Search the entries for lines with the string "Require" and say how many there are, giving only the number.

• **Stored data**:
= Beginning of Section =
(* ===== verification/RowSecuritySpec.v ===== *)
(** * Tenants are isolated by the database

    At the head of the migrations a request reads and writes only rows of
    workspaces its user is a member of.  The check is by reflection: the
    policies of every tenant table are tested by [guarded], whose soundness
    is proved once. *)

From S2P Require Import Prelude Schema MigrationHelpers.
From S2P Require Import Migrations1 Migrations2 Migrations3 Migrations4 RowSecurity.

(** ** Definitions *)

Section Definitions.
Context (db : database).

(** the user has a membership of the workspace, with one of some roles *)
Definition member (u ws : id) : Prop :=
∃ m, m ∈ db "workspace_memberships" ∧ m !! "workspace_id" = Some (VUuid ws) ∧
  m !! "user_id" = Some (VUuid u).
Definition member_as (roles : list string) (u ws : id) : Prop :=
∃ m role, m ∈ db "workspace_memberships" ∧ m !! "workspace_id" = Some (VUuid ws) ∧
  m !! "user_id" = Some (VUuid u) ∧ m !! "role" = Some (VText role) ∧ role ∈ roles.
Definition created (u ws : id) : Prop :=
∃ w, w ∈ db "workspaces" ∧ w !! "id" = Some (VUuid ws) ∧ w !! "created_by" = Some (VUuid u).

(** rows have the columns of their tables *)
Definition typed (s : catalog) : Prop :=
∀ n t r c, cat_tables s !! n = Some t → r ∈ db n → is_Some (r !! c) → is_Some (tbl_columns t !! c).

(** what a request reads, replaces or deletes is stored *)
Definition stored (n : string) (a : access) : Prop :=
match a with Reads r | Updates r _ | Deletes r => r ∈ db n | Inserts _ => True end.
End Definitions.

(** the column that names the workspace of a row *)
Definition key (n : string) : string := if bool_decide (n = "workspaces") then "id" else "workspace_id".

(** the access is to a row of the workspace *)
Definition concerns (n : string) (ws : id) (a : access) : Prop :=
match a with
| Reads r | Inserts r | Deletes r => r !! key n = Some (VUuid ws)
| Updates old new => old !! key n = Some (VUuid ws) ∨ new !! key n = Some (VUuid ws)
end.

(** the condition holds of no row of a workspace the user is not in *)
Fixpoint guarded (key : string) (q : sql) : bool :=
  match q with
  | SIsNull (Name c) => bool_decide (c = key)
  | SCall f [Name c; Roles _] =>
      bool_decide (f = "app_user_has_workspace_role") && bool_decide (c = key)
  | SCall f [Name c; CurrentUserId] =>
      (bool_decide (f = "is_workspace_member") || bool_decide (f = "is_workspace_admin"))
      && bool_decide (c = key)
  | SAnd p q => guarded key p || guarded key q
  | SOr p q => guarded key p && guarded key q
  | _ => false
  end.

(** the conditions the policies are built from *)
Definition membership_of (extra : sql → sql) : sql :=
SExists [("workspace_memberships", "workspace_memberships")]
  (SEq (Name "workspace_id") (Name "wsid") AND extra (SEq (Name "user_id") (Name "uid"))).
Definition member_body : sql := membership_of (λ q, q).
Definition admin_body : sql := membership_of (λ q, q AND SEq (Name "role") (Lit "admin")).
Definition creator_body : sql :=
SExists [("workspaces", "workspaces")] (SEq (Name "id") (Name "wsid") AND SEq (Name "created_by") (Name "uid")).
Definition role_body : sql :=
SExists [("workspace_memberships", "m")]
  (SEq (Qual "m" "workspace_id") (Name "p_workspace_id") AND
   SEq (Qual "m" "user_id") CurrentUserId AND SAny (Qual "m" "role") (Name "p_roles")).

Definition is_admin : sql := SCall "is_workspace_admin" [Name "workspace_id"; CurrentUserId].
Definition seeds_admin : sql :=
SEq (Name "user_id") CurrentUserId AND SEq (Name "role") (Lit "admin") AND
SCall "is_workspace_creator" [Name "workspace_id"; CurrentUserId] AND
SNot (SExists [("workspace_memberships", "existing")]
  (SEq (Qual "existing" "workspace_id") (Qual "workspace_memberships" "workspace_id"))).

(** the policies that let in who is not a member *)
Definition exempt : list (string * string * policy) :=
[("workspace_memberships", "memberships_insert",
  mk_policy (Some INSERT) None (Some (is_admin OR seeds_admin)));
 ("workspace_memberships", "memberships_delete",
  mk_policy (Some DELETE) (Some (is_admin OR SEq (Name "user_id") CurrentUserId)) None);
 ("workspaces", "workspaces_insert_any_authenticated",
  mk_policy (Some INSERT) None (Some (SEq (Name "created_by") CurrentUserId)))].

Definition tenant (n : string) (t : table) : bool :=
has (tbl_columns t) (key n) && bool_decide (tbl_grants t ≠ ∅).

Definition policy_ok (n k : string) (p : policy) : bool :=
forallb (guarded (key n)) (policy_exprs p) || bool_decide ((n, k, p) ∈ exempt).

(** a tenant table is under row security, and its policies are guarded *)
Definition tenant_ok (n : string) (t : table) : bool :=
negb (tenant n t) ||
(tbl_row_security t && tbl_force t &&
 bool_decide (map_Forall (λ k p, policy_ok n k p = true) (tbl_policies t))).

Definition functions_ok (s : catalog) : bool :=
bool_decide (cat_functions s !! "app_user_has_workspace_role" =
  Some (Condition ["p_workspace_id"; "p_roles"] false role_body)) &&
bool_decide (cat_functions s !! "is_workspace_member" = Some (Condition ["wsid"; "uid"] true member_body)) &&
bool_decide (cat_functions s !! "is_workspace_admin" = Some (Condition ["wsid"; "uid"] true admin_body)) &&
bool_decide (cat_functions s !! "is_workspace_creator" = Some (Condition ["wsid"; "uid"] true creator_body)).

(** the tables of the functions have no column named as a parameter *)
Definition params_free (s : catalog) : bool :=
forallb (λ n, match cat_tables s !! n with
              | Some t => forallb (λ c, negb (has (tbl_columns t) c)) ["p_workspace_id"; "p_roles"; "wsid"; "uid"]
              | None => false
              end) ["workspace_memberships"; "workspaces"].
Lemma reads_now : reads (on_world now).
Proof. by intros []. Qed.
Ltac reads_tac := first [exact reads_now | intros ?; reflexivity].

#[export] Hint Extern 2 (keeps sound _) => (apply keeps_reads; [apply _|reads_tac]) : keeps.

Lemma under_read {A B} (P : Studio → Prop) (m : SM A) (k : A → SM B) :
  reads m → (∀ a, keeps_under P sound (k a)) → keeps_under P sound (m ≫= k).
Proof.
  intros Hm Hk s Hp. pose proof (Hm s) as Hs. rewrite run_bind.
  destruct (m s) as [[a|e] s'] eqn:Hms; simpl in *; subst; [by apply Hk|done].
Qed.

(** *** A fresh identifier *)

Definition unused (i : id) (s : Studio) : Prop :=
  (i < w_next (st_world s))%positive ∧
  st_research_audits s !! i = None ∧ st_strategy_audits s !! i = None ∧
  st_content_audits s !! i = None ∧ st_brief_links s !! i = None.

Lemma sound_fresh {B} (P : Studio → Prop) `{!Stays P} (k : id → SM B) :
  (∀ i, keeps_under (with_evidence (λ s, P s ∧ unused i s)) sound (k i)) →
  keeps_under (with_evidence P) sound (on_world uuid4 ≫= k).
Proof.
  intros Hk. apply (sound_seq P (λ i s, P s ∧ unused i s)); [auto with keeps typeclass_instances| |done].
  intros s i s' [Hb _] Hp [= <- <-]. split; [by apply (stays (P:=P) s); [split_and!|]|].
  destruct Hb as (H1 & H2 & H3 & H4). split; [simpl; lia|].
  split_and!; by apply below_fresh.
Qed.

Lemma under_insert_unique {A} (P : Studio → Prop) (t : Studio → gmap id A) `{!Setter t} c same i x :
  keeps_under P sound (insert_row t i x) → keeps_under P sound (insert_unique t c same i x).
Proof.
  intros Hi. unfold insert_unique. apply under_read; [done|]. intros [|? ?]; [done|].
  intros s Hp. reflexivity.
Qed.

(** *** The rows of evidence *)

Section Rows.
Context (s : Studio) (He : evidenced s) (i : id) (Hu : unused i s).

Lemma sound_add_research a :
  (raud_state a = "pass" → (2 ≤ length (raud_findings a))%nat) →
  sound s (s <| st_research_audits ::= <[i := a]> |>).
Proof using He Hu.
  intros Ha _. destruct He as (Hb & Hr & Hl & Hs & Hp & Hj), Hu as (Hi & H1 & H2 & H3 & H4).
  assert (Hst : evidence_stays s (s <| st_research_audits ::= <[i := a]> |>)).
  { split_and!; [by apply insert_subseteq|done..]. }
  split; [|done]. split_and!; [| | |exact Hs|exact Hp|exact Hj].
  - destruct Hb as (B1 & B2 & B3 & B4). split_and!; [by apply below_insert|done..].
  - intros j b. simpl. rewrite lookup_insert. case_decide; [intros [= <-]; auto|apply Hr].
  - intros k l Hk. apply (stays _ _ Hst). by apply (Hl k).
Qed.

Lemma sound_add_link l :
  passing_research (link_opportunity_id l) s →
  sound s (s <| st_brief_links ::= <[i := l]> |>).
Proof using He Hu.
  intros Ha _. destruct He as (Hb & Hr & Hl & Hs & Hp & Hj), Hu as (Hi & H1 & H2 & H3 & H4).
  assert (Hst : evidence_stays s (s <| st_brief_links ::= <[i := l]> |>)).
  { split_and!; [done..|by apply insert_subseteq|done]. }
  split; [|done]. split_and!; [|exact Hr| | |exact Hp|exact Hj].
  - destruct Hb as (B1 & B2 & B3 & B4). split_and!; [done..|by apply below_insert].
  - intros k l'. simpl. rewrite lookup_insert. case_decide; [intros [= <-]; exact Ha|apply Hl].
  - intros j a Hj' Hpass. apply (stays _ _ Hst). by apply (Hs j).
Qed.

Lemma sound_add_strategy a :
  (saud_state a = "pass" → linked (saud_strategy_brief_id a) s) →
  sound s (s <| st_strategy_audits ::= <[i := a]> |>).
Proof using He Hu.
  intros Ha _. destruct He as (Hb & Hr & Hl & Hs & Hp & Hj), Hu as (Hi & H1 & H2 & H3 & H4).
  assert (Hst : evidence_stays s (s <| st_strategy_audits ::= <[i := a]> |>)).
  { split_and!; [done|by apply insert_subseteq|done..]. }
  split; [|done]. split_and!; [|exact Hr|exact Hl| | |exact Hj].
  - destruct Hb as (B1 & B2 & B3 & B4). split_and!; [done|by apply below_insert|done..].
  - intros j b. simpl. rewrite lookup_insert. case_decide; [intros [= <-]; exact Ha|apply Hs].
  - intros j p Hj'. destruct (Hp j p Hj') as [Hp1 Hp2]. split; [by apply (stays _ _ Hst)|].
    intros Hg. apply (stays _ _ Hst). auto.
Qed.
= End of Section =
• **Answer to the exercise**: 2